Entre todas estas mónadas no existiría ningún tipo de conexión o vinculación interna; entre todas ellas existiría la más absoluta independencia, y cada una actúa de forma independiente. Con esta concepción de las mónadas queda salvada la libertad humana, puesto que el ser humano, que es un conjunto de mónadas, no recibe ningún tipo de determinación causal por ninguna otra mónada o monadas, puesto que, como dijimos, todas actúan de forma independiente y sin relación.

Pero entonces surge otro problema diferente. ¿Cómo es posible el orden en el mundo si cada mónada actúa desde sí y para sí misma, desconectada de las demás? Y aquí vuelve a aparecer el recurso a Dios, que nunca falta en el pensamiento racionalista: Dios, al crear las mónadas, las ordenó de tal modo que, aun sin existir influencias mutuas entre ellas, el resultado de la actividad de todas ellas es el orden armónico de la realidad. Se trata de la famosa teoría de la armonía preestablecida.

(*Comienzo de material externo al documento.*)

Lemma path_end_place D q g G : ends_at D q ->
  match q with
  | (false, []) => path_end (mk D (g :: G) []) = Stop Undefined
  | _ => exists s, path_end (mk D (g :: G) []) = Done (place_text q) s
  end.
Proof.
  intros [HP HD]. destruct q as [r [|n ns]]; cbn [fst snd] in *.
  - destruct HD as [-> | (n & ns & ? & _)]; [|done]. destruct r.
    + destruct (path_end_done [] slash g G) as (s & E); [by repeat constructor|]. by exists s.
    + unfold path_end, dst. mstep. cbn [np_dst mk]. by rewrite (after (wr_mk [] g G [] 0)).
  - assert (HG : exists s, path_end (mk D (g :: G) []) = Done (dir_text (r, ns) ++ n) s); [|destruct r; exact HG].
    pose proof (dir_text_chars _ HP) as HC. rewrite dir_text_cons in HC. apply Forall_cons in HP as [[Hn Hn0] _]. destruct HD as [-> | (n' & ns' & [= <- <-] & ->)].
    + rewrite dir_text_cons, app_assoc in *. destruct (path_end_done (dir_text (r, ns) ++ n) slash g G HC) as (s & E).
      exists s. rewrite E, length_app. destruct n; [done|]. cbn [length]. by rewrite Nat.add_succ_r.
    + destruct n as [|y n _] using rev_ind; [done|]. apply Forall_app in Hn as [_ [[Hy _] _]%Forall_cons]. rewrite !app_assoc in *.
      apply Forall_app in HC as [HC _]. destruct (path_end_done _ y g G HC) as (s & E). exists s. by rewrite E, (proj2 (Z.eqb_neq _ _) Hy), andb_false_r.
Qed.

(** What [dfs_normalize_path] gives for an absolute path. *)
Definition normal_form (path : list Z) : option (option (list Z)) :=
  match resolve (true, []) (comps [] path) with
  | None => Some None
  | Some (false, []) => None
  | Some p => Some (Some (place_text p))
  end.

Lemma normalize_done directory filename : hd 0 (full_path directory filename) = slash -> path_chars (full_path directory filename) ->
  match normal_form (full_path directory filename) with
  | Some r => exists s, dfs_normalize_path true directory filename = Done r s
  | None => dfs_normalize_path true directory filename = Stop Undefined
  end.
Proof.
  intros Hh HC. unfold dfs_normalize_path. cbn [negb]. set (path := full_path directory filename) in *. clearbody path.
  destruct path as [|c path]; [done|]. cbn in Hh. subst c. unfold normal_form.
  destruct (split_name (slash :: path) HC) as (n & Hn & [E|(k & r & E & Hr & HCr)]); [subst n; apply Forall_cons in Hn as [[? _] _]; done|].
  destruct n as [|c n]; [|injection E as <- _; apply Forall_cons in Hn as [[? _] _]; done]. cbn [app] in E. injection E as ->.
  change (comps [] (slash :: replicate k slash ++ r)) with (comps [] (replicate (S k) slash ++ r)). rewrite comps_slashes.
  set (fuel := S (length (slash :: replicate k slash ++ r))). assert (Hfu : fuel = (2 + k + length r)%nat) by (unfold fuel; cbn; rewrite length_app, length_replicate; lia).
  change (Np _ 0 0) with (mk [] [] ((slash :: replicate k slash ++ r) ++ [0])). cbn [app]. rewrite <- app_assoc.
  destruct (hd_zero r HCr Hr) as (x & R & ER & Hx). rewrite ER. destruct (turn_root fuel k x R Hx ltac:(lia)) as (G & E & LG).
  rewrite <- ER in *. change [slash] with (dir_text (true, [])) in E.
  pose proof (path_loop_done fuel fuel r (true, []) G ltac:(constructor) HCr Hr ltac:(lia) ltac:(cbn; lia)) as HL.
  change (path_loop fuel (S fuel)) with (t <- path_turn fuel;; match t with Continue => path_loop fuel fuel | t => ret t end).
  rewrite bind_assoc, (after E). destruct (resolve (true, []) (comps [] r)) as [q|].
  - destruct HL as (D & g & G' & EL & Hq). rewrite (after EL). pose proof (path_end_place D q g G' Hq) as HE.
    destruct q as [[|] [|n ns]]; try (destruct HE as (s & HE); exists s; by rewrite (after HE)). unfold bind. by rewrite HE.
  - destruct HL as (s & EL). exists s. by rewrite (after EL).
Qed.

(** ** Mounted file systems *)

(** [mnt] is the root, or [path] itself, or a directory above it. *)
Definition mounted_above (mnt path : list Z) : Prop := take (length mnt) path = mnt /\ ((length mnt <= 1)%nat \/ length path = length mnt \/ nth (length mnt) path 0 = slash).

#[export] Instance mounted_above_dec mnt path : Decision (mounted_above mnt path).
Proof. unfold mounted_above. solve_decision. Defined.

(** The two tests of an entry. *)
Lemma entry_tests mnt path prefixlen :
  let skip := (bool_decide (length mnt < prefixlen)%nat || negb (bool_decide (take (length mnt) path = mnt)))%bool in
  let cut := (bool_decide (1 < length mnt)%nat && bool_decide (length mnt < length path)%nat && negb (nth (length mnt) path 0 =? slash))%bool in
  (skip || cut)%bool = true <-> (length mnt < prefixlen)%nat \/ ~ mounted_above mnt path.
Proof.
  cbv zeta. unfold mounted_above. destruct (decide (take (length mnt) path = mnt)) as [E|E].
  2:{ rewrite (bool_decide_false (take _ _ = _)) by done. rewrite orb_true_r. cbn. split; [|done]. intros _. right. naive_solver. }
  rewrite (bool_decide_true (take _ _ = _)) by done. cbn [negb]. rewrite orb_false_r.
  assert (length mnt <= length path)%nat by (apply (f_equal length) in E; rewrite length_take in E; lia).
  rewrite orb_true_iff, !andb_true_iff, negb_true_iff, Z.eqb_neq, !bool_decide_eq_true. split.
  - intros [H1|[[H1 H2] H3]]; [by left|right]. intros [_ [?|[?|?]]]; lia || done.
  - intros [H1|H1]; [by left|]. destruct (decide (1 < length mnt)%nat); [|exfalso; apply H1; split; [done|lia]].
    destruct (decide (length path = length mnt)); [exfalso; apply H1; split; [done|lia]|].
    right. split; [lia|]. intros H2. apply H1. split; [done|]. by right; right.
Qed.

Lemma lookup_from_done path table : forall i fs prefixlen, let r := lookup_from i path table fs prefixlen in
  (r = fs /\ forall j mnt, table !! j = Some (Some mnt) -> mounted_above mnt path -> (length mnt < prefixlen)%nat) \/
  (exists j mnt, r = Some (i + j)%nat /\ table !! j = Some (Some mnt) /\ mounted_above mnt path /\ (prefixlen <= length mnt)%nat /\
    forall j' mnt', table !! j' = Some (Some mnt') -> mounted_above mnt' path -> (length mnt' <= length mnt)%nat).
Proof.
  induction table as [|e table IH]; intros i fs prefixlen; [by left|].
  assert (HS : (forall mnt, e = Some mnt -> (length mnt < prefixlen)%nat \/ ~ mounted_above mnt path) ->
    let r := lookup_from (S i) path table fs prefixlen in
    (r = fs /\ forall j mnt, (e :: table) !! j = Some (Some mnt) -> mounted_above mnt path -> (length mnt < prefixlen)%nat) \/
    (exists j mnt, r = Some (i + j)%nat /\ (e :: table) !! j = Some (Some mnt) /\ mounted_above mnt path /\ (prefixlen <= length mnt)%nat /\
      forall j' mnt', (e :: table) !! j' = Some (Some mnt') -> mounted_above mnt' path -> (length mnt' <= length mnt)%nat)).
  { intros He r. destruct (IH (S i) fs prefixlen) as [[E Hn]|(j & mnt & E & H1 & H2 & H3 & H4)].
    - left. split; [done|]. intros [|j] mnt Hj HM; [|by eapply Hn]. injection Hj as ->. by destruct (He _ eq_refl).
    - right. exists (S j), mnt. split_and!; try done; [rewrite Nat.add_succ_r; exact E|]. intros [|j'] mnt' Hj HM; [|by eapply H4].
      injection Hj as ->. destruct (He _ eq_refl); [lia|done]. }
  cbn [lookup_from]. destruct e as [mnt|]; [|by apply HS].
  pose proof (entry_tests mnt path prefixlen) as HT. cbv zeta in HT.
  destruct (bool_decide (length mnt < prefixlen)%nat || negb (bool_decide (take (length mnt) path = mnt)))%bool eqn:E1.
  { apply HS. intros ? [= <-]. by apply HT. }
  destruct (_ && _ && _)%bool eqn:E2. { apply HS. intros ? [= <-]. by apply HT. }
  assert (HM : (prefixlen <= length mnt)%nat /\ mounted_above mnt path).
  { destruct (decide (length mnt < prefixlen)%nat) as [Hl|Hl]; [discriminate (proj2 HT (or_introl Hl))|]. split; [lia|].
    destruct (decide (mounted_above mnt path)) as [?|Hm]; [done|]. discriminate (proj2 HT (or_intror Hm)). }
  right. destruct (IH (S i) (Some i) (length mnt)) as [[E Hn]|(j & mnt' & E & H1 & H2 & H3 & H4)].
  - exists 0%nat, mnt. split_and!; try done; [by rewrite Nat.add_0_r|apply HM|apply HM|]. intros [|j'] mnt' Hj Hm; [by injection Hj as ->|]. pose proof (Hn _ _ Hj Hm). lia.
  - exists (S j), mnt'. split_and!; try done; [rewrite Nat.add_succ_r; exact E|lia|]. intros [|j'] mnt2 Hj Hm; [by injection Hj as <-|]. by eapply H4.
Qed.

(** ** Normal paths *)

(** A name that is entered. *)
Definition real_name (n : list Z) : Prop := plain n /\ n <> [] /\ n <> [dot] /\ n <> [dot; dot].

Lemma comps_ok l : forall cur, path_chars l -> plain cur -> Forall (fun n => plain n /\ n <> []) (comps cur l).
Proof.
  induction l as [|c l IH]; intros cur Hl Hc; cbn [comps].
  - destruct cur; [constructor|]. by apply Forall_singleton.
  - apply Forall_cons in Hl as [Hx Hl]. destruct (Z.eqb_spec c slash) as [->|Hs].
    + destruct cur; [apply IH; [done|constructor]|]. constructor; [done|]. apply IH; [done|constructor].
    + apply IH; [done|]. apply Forall_app. split; [done|]. by repeat constructor.
Qed.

Verdades de razón y verdades de hecho

Sin embargo, vuelve a haber otro problema con la solución de Leibniz. Dios, al preestablecer la armonía de todas las cosas, ya tuvo que prever todos sus comportamientos y relaciones futuras. ¿No volvería esto a dejar en una ilusión la libertad humana? ¿No lleva el pensamiento racionalista directamente al determinismo, se quiera o no se quiera? Leibniz era del norte de Alemania, y por tanto protestante; veremos cómo su solución se va a aproximar mucho a las concepciones luteranas sobre la libertad.

Para solucionar (parcialmente) esta aparente contradicción, Leibniz introduce su famosa distinción entre verdades de hecho y verdades de razón. Las verdades de razón son necesarias, son verdad y no pueden dejar de serlo…; y son analíticas: nos basta con analizar el sujeto para ver que el predicado está incluido en él (“un círculo es una figura geométrica en la que todos sus puntos equidistan de otro dado llamado centro”).

Las verdades de hecho, por su parte, son contingentes; son verdaderas, pero podrían no serlo; y no son analíticas, pues no basta con analizar el sujeto para conocer el predicado (“César cruzó el Rubicón”; no está en César cruzar el Rubicón; no forma parte de su definición, o de su esencia: podría no haberlo hecho).

Pues bien: la libertad existe, porque para el ser humano, las verdades acerca del mundo son verdades de hecho, aunque para Dios sean verdades de razón. Si Dios analiza el sujeto “César”, sabe que le corresponde, entre otros (como “ser asesinado por Bruto”), el predicado “cruzar el Rubicón”. Dios puede hacer ese análisis porque su inteligencia es infinita; el ser humano no, y así su libertad se ve a salvo.